-- Aim of the task --
Would you return, word for word, the lines of the data below from the line with "exact commitAt1_read." through the line with "Definition junkCommitBytes : list", and no others?

-- Saved entries --
------------------------------------------------
(* ===== verification/LedgerScenario.v ===== *)
(** * Instances for the peers, the transactions and the ledger

    For each theorem of those files with hypotheses, an input on which they hold: a
    peer that is accepted by the node of [Scenario], and a chain of two blocks with a
    transaction each, one of them in bytes that are not canonical. *)
From S2P Require Import Prelude Bytes ByteBuffer Serializer Messages Blocks Proposals Commits Canonical Rlp Transactions.
From S2P Require Import JsMap Quorum BlockchainUtils ValidatorSet RoundState ConsensusStorage Node BlockProcessor Ledger.
From S2P Require Import Processors CommitBatch Peers PeersTheorems Scenario Witnesses P2PScenario.

(** ** Peers *)
#[export] Instance toyNetworking : Networking := {|
  isMatch ip pattern := Some (String.eqb ip pattern);
  ipaddr_process ip := Some ip;
  ipaddr_kind _ := Some "ipv4"%string;
  networkAddress ip := ip;
  interfaceAddresses := [];
  semver_valid _ := true;
  semver_satisfies _ version minimum := String.eqb version minimum;
|}.
Definition peersConfig (skip : bool) : PeersConfig :=
  mkPeersConfig false [] [] 5 20 skip ["0.0.1"%string] true 0 "nethash" "devnet".
Definition newcomer : string := "10.0.0.9".
Definition newcomerPeer : PeerObject := mkPeerObject 0 newcomer.

(** The peer is banned while its transaction pool is being asked. *)
Definition bannedMeanwhile : Peers :=
  onTxPoolVerified 0 true (banPeer (peersConfig true) newcomer OtherError (validateAndAcceptPeer (peersConfig true) newcomer false (newPeers 0))).

Lemma banned_peer_absent_witness : (isBanned newcomer bannedMeanwhile).1 = true ∧ hasPeer newcomer bannedMeanwhile = false.
Proof.
  split; [vm_compute; reflexivity |]. apply (banned_peer_absent (peersConfig true) 0).
  - eapply rtc_l; [apply peer_accept |]. eapply rtc_l; [apply peer_ban |]. apply rtc_once. apply peer_txpool.
  - vm_compute. reflexivity.
Defined.

(** The peer has the node's block 1. *)
Definition viewAt1 : NodeView := mkNodeView (storeOnCommit proposedBlock 1 toyChain).2 (λ _, None) None.
Definition goodStatus : Status := mkStatus "0.0.1" "nethash" 1.
Definition accepting1 : Peers := validateAndAcceptPeer (peersConfig false) newcomer false (newPeers 0).
Definition accepting2 : Peers := onStatus (peersConfig false) 0 (inr goodStatus) viewAt1 accepting1.
Definition accepting3 : Peers := onBlock (peersConfig false) 0 (inr [commitBytes1]) viewAt1 accepting2.
Definition accepting4 : Peers := onTxPoolVerified 0 true accepting3.

Lemma accepting4_reached : rtc (peerStep (peersConfig false)) (newPeers 0) accepting4.
Proof. eapply rtc_l; [apply peer_accept |]. eapply rtc_l; [apply peer_status |]. eapply rtc_l; [apply peer_block |]. apply rtc_once. apply peer_txpool. Qed.

Lemma peers_verified_witness :
  mapGet (pp_peers accepting4) newcomer = Some newcomerPeer ∧
  ∃ v, v ∈ pp_verified accepting4 ∧ ve_peer v = newcomerPeer ∧ sound (peersConfig false) v.
Proof.
  assert (mapGet (pp_peers accepting4) newcomer = Some newcomerPeer) as Hp by (vm_compute; reflexivity). split; [exact Hp |].
  destruct (peers_verified (peersConfig false) 0 accepting4 accepting4_reached) as (Hall & _). destruct (Hall newcomer newcomerPeer Hp) as [_ Hv]. by apply Hv.
Defined.

(** The pool worker fails; the peer is then disposed of. *)
Definition orphan1 : Peers := onWorker 0 (Throw (JSError "worker")) accepting4.
Definition orphan2 : Peers := disposePeer newcomer orphan1.
Definition orphan3 : Peers := validateAndAcceptPeer (peersConfig false) newcomer false orphan2.

Lemma failed_acceptance_sticks_witness : hasPendingPeer newcomer orphan3 = true ∧ hasPeer newcomer orphan3 = false.
Proof.
  destruct (failed_acceptance_sticks (peersConfig false) 0 accepting4 0%nat (mkCall newcomerPeer false AwaitWorker) (JSError "worker") orphan2 orphan3) as [Hpending Habsent].
  - exact accepting4_reached.
  - vm_compute. reflexivity.
  - reflexivity.
  - apply rtc_once, peer_dispose.
  - apply rtc_once, peer_accept.
  - split; [exact Hpending |]. apply Habsent. vm_compute. reflexivity.
Defined.

(** ** Transactions *)
#[export] Instance toyRlp : ViemRlp := {| toRlp := rlpList; numberToBytes z := Ok (beMin z) |}.
Lemma substring_whole s : String.substring 0 (String.length s) s = s.
Proof. induction s as [|a s IH]; [done |]. cbn. by rewrite IH. Qed.
Lemma after0x_text s : after0x ("0x" +:+ s) = s.
Proof. transitivity (String.substring 0 (String.length s - 0) s); [reflexivity |]. rewrite Nat.sub_0_r. apply substring_whole. Qed.
Lemma toBytes_hex b : viem_toBytes ("0x" +:+ hexEncode b) = Ok b.
Proof. cbn [viem_toBytes toyViem]. by rewrite after0x_text, hexDecode_Encode. Qed.
#[export] Instance toyLaws : ViemLaws.
Proof. split; [done | done | apply toBytes_hex |]. intros b a [= <-]. split; [done | apply toBytes_hex]. Qed.

#[export] Instance toyWalletCrypto : WalletCrypto := {|
  isLowS _ _ _ := true;
  recoverPublicKey _ _ _ _ := Ok "02"%string;
  addressFromPublicKey _ := Ok (toyAddress 1);
  legacyAddressFromPublicKey _ := Ok "D1"%string;
|}.
Definition toyRules : TransactionRules := mkTransactionRules 10 5 100 21000 2000000 1 0 [].
Definition anyText (s : string) : bool := true.

Definition signaturePart (n : Z) : string := hexEncode (be_encode 32 n).
Definition transfer : TransactionSerializable :=
  mkTransactionSerializable 10 (Some (toyAddress 2)) 1000 7 21000 3 "0x" 0 (signaturePart 77) (signaturePart 99) None.

Lemma signaturePart_ok n : 0 < n < SECP256K1_ORDER → isSignaturePart (signaturePart n).
Proof.
  intros Hn. exists (be_encode 32 n). rewrite length_be_encode. split_and!; [done | done | |];
    rewrite be_decode_encode by (change (256 ^ Z.of_nat 32) with (2 ^ 256); unfold SECP256K1_ORDER in *; lia); lia.
Qed.

Lemma transfer_ok : wfTransaction transfer.
Proof.
  split; cbn; try (unfold MAX_SAFE; lia); try (by left).
  - intros a [= <-]. by exists (replicate 20 (byte_of_Z 18)).
  - by exists [].
  - by apply signaturePart_ok.
  - by apply signaturePart_ok.
  - done.
Qed.

Definition transferBytes : list byte := okOr [] (serializeTransaction transfer).
Definition transferFields : list (list byte) := okOr [] (fieldsOf transfer).
(** The same transaction with two fields of junk. *)
Definition junkBytes : list byte := rlpList (transferFields ++ [[x01]; [x02]]).

Lemma transaction_roundtrip_witness : serializeTransaction transfer = Ok transferBytes ∧ deserializeTransaction transferBytes = Ok transfer.
Proof.
  destruct (transaction_roundtrip transfer transfer_ok) as (c & Hc & Hread). assert (serializeTransaction transfer = Ok transferBytes) as Hs by (vm_compute; reflexivity).
  split; [exact Hs |]. rewrite Hs in Hc. injection Hc as <-. apply Hread. vm_compute. reflexivity.
Defined.

Lemma transaction_shortest_witness :
  deserializeTransaction junkBytes = Ok transfer ∧ (length transferBytes < length junkBytes)%nat ∧ deserializeTransaction transferBytes = Ok transfer.
Proof.
  assert (deserializeTransaction junkBytes = Ok transfer) as Hj by (vm_compute; reflexivity).
  destruct (transaction_shortest junkBytes transfer Hj) as (c & Hc & _ & _ & Hread); [vm_compute; reflexivity |].
  assert (serializeTransaction transfer = Ok transferBytes) as Hs by (vm_compute; reflexivity). rewrite Hs in Hc. injection Hc as <-.
  split; [exact Hj |]. split; [vm_compute; lia | exact Hread].
Defined.

Definition readTransfer (bytes : list byte) : result Transaction := transactionFromBytes anyText anyText anyText toyRules bytes.
Definition transferTx : Transaction := okOr (newTransaction transfer "" "" "" "" []) (readTransfer transferBytes).

Lemma transaction_malleable_witness : readTransfer junkBytes = Ok (withSerialized junkBytes transferTx) ∧ (length (rlpList transferFields) < length junkBytes)%nat.
Proof.
  apply (transaction_malleable anyText anyText anyText toyRules transferBytes transferTx transferFields [x01] [x02] junkBytes).
  - vm_compute. reflexivity.
  - vm_compute. reflexivity.
  - vm_compute. reflexivity.
  - vm_compute. reflexivity.
  - by left.
Defined.

(** ** Commits *)
Definition fourFor (o : option Z) : Z := 4.
Definition anyTx (tx : Transaction) : bool := true.
Definition readToy (bytes : list byte) : result Commit :=
  commitFromBytes (H0 := transactionCodec anyText anyText anyText toyRules) fourFor anyText anyTx bytes.

Definition headerWith (number : Z) (txs : list Transaction) : BlockHeaderRaw :=
  let h := toyHeader number 0 (1000000 + 8000 * number) (b_hash toyGenesis) (toyAddress 0) toyReveal in
  mkBlockHeaderRaw (bh_version h) (bh_timestamp h) (bh_number h) (bh_round h) (bh_parentHash h) (bh_stateRoot h) (bh_logsBloom h)
    (Z.of_nat (length txs)) 21000 0 0 (Z.of_nat (length (payloadBytes txs))) (bh_transactionsRoot h) (bh_proposer h) (bh_randaoReveal h).
Definition commitBytesOf (number : Z) (txs : list Transaction) : list byte :=
  okOr [] (
    blockBytes ← serializeWithTransactions (headerWith number txs) txs;
    serializeCommit (newBlock (mkBlockHeader (headerWith number txs) "") (hexEncode blockBytes) txs) commitProof1).

Definition bytesAt1 : list byte := commitBytesOf 1 [transferTx].
Definition commitAt1 : Commit := okOr toyGenesisCommit (readToy bytesAt1).
Definition bytesAt2 : list byte := commitBytesOf 2 [].
Definition commitAt2 : Commit := okOr toyGenesisCommit (readToy bytesAt2).
Lemma commitAt1_read : readToy bytesAt1 = Ok commitAt1.
Proof. vm_compute. reflexivity. Qed.
Lemma commitAt2_read : readToy bytesAt2 = Ok commitAt2.
Proof. vm_compute. reflexivity. Qed.

Definition canonicalb (t : BlockTransaction) : bool :=
  match serializeTransaction (serializable (bt_transaction t)) with
  | Ok bytes => bool_decide (bytes = tx_serialized (bt_transaction t))
  | Throw _ => false
  end.
Lemma canonicalb_spec t : canonicalb t = true ↔ serializeTransaction (serializable (bt_transaction t)) = Ok (tx_serialized (bt_transaction t)).
Proof. unfold canonicalb. destruct (serializeTransaction _) as [bytes|]; [| done]. rewrite bool_decide_eq_true. split; [by intros -> | by intros [= ->]]. Qed.
Lemma canonical_check c : forallb canonicalb (b_transactions (c_block c)) = true ↔ canonicalTransactions c.
Proof.
  unfold canonicalTransactions. rewrite forallb_forall, Forall_forall. split; intros Hall t Ht; apply canonicalb_spec, Hall; by apply list_elem_of_In.
Qed.
Lemma commitAt1_canonical : canonicalTransactions commitAt1.
Proof. apply canonical_check. vm_compute. reflexivity. Qed.
Lemma commitAt2_canonical : canonicalTransactions commitAt2.
Proof. apply canonical_check. vm_compute. reflexivity. Qed.

Lemma commit_bytes_canonical_witness : serializeCommit (c_block commitAt1) (c_proof commitAt1) = Ok bytesAt1.
Proof.
  apply (commit_bytes_canonical (H0 := transactionCodec anyText anyText anyText toyRules) getAddress_toBytes (codec_keeps anyText anyText anyText toyRules) fourFor anyText anyTx).
  exact commitAt1_read.
Defined.

Lemma stored_commit_roundtrip_witness :
  commitFromStorage 10 (λ _, 4) (prepareCommitData commitAt1) = Ok commitAt1 ∧ readToy (hexDecode (c_serialized commitAt1)) = Ok commitAt1.
Proof. apply (stored_commit_roundtrip anyText anyText anyText toyRules fourFor anyTx bytesAt1); [exact commitAt1_read | exact commitAt1_canonical]. Defined.

(** The same block with the junk in its transaction. *)
Definition junkTx : Transaction := withSerialized junkBytes transferTx.
Definition junkCommitBytes : list byte := commitBytesOf 1 [junkTx].
Definition junkCommit : Commit := okOr toyGenesisCommit (readToy junkCommitBytes).
Lemma junkCommit_read : readToy junkCommitBytes = Ok junkCommit.
Proof. vm_compute. reflexivity. Qed.
Lemma junkCommit_not_canonical : ¬ canonicalTransactions junkCommit.
Proof. intros Hall%canonical_check. vm_compute in Hall. discriminate Hall. Qed.

Lemma malleated_commit_unreadable_witness :
  ∃ c', commitFromStorage 10 (λ _, 4) (prepareCommitData junkCommit) = Ok c' ∧ readToy (hexDecode (c_serialized c')) = Throw (NamedError "InvalidBlockBytesError").
Proof. apply (malleated_commit_unreadable anyText anyText anyText toyRules fourFor anyTx junkCommitBytes); [exact junkCommit_read | exact junkCommit_not_canonical]. Defined.

Definition toyLedger : list Commit := [commitAt1; commitAt2].
Lemma toyLedger_ascending : ascending toyLedger.
Proof. constructor; [constructor; constructor |]. constructor; [| constructor]. vm_compute. reflexivity. Qed.
Lemma toyLedger_read c : c ∈ toyLedger → ∃ bs, readToy bs = Ok c ∧ canonicalTransactions c.
Proof.
  intros [->|Hc]%elem_of_cons; [exists bytesAt1; split; [exact commitAt1_read | exact commitAt1_canonical] |].
  apply list_elem_of_singleton in Hc as ->. exists bytesAt2. split; [exact commitAt2_read | exact commitAt2_canonical].
Qed.

Lemma restart_restores_chain_witness :
  ∃ s, commitAll toyLedger (mkStore toyChain (openDatabase newTables)) = (Ok tt, s) ∧
    ch_totalRound (so_chain s) = 4 ∧
    ∃ s', initPostGenesisState 10 (λ _, 4) (mkStore toyChain (openDatabase (db_tables (so_database s)))) = (Ok tt, s') ∧
      ch_lastBlock (so_chain s') = ch_lastBlock (so_chain s).
Proof.
  destruct (restart_restores_chain anyText anyText anyText toyRules fourFor anyTx toyLedger toyChain) as (s & Hs & _ & Hrestart).
  - done.
  - exact toyLedger_ascending.
  - reflexivity.
  - exact toyLedger_read.
  - exists s. destruct (Hrestart toyChain) as (s' & Hs' & _ & Hlast & _). split; [exact Hs |]. split; [| exists s'; split; [exact Hs' | exact Hlast]].
    assert (s = (commitAll toyLedger (mkStore toyChain (openDatabase newTables))).2) as -> by exact (eq_sym (f_equal snd Hs)). vm_compute. reflexivity.
Defined.

Lemma database_lookups_witness :
  ∃ s, commitAll toyLedger (mkStore toyChain (openDatabase newTables)) = (Ok tt, s) ∧
    getBlockByHash 10 (λ _, 4) (b_hash (c_block commitAt2)) (so_database s) = Ok (Some (c_block commitAt2)) ∧
    getBlockByHash 10 (λ _, 4) "none" (so_database s) = Ok None ∧ getTransactionByHash 10 "none" (so_database s) = Ok None.
Proof.
  destruct (database_lookups anyText anyText anyText toyRules fourFor anyTx toyLedger toyChain) as (s & Hs & Hfound & Hnone & _ & Htx).
  - exact toyLedger_ascending.
  - reflexivity.
  - exact toyLedger_read.
  - apply (bool_decide_eq_true_1 (NoDup _)). vm_compute. reflexivity.
  - apply (bool_decide_eq_true_1 (NoDup _)). vm_compute. reflexivity.
  - exists s. split; [exact Hs |]. split; [apply Hfound; right; left |].
    split; [apply Hnone | apply Htx]; apply (bool_decide_eq_true_1 (_ ∉ _)); vm_compute; reflexivity.
Defined.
------------------------------------------------
-- Response for this exercise --
  exact commitAt1_read.
Defined.

Lemma stored_commit_roundtrip_witness :
  commitFromStorage 10 (λ _, 4) (prepareCommitData commitAt1) = Ok commitAt1 ∧ readToy (hexDecode (c_serialized commitAt1)) = Ok commitAt1.
Proof. apply (stored_commit_roundtrip anyText anyText anyText toyRules fourFor anyTx bytesAt1); [exact commitAt1_read | exact commitAt1_canonical]. Defined.

(** The same block with the junk in its transaction. *)
Definition junkTx : Transaction := withSerialized junkBytes transferTx.
Definition junkCommitBytes : list byte := commitBytesOf 1 [junkTx].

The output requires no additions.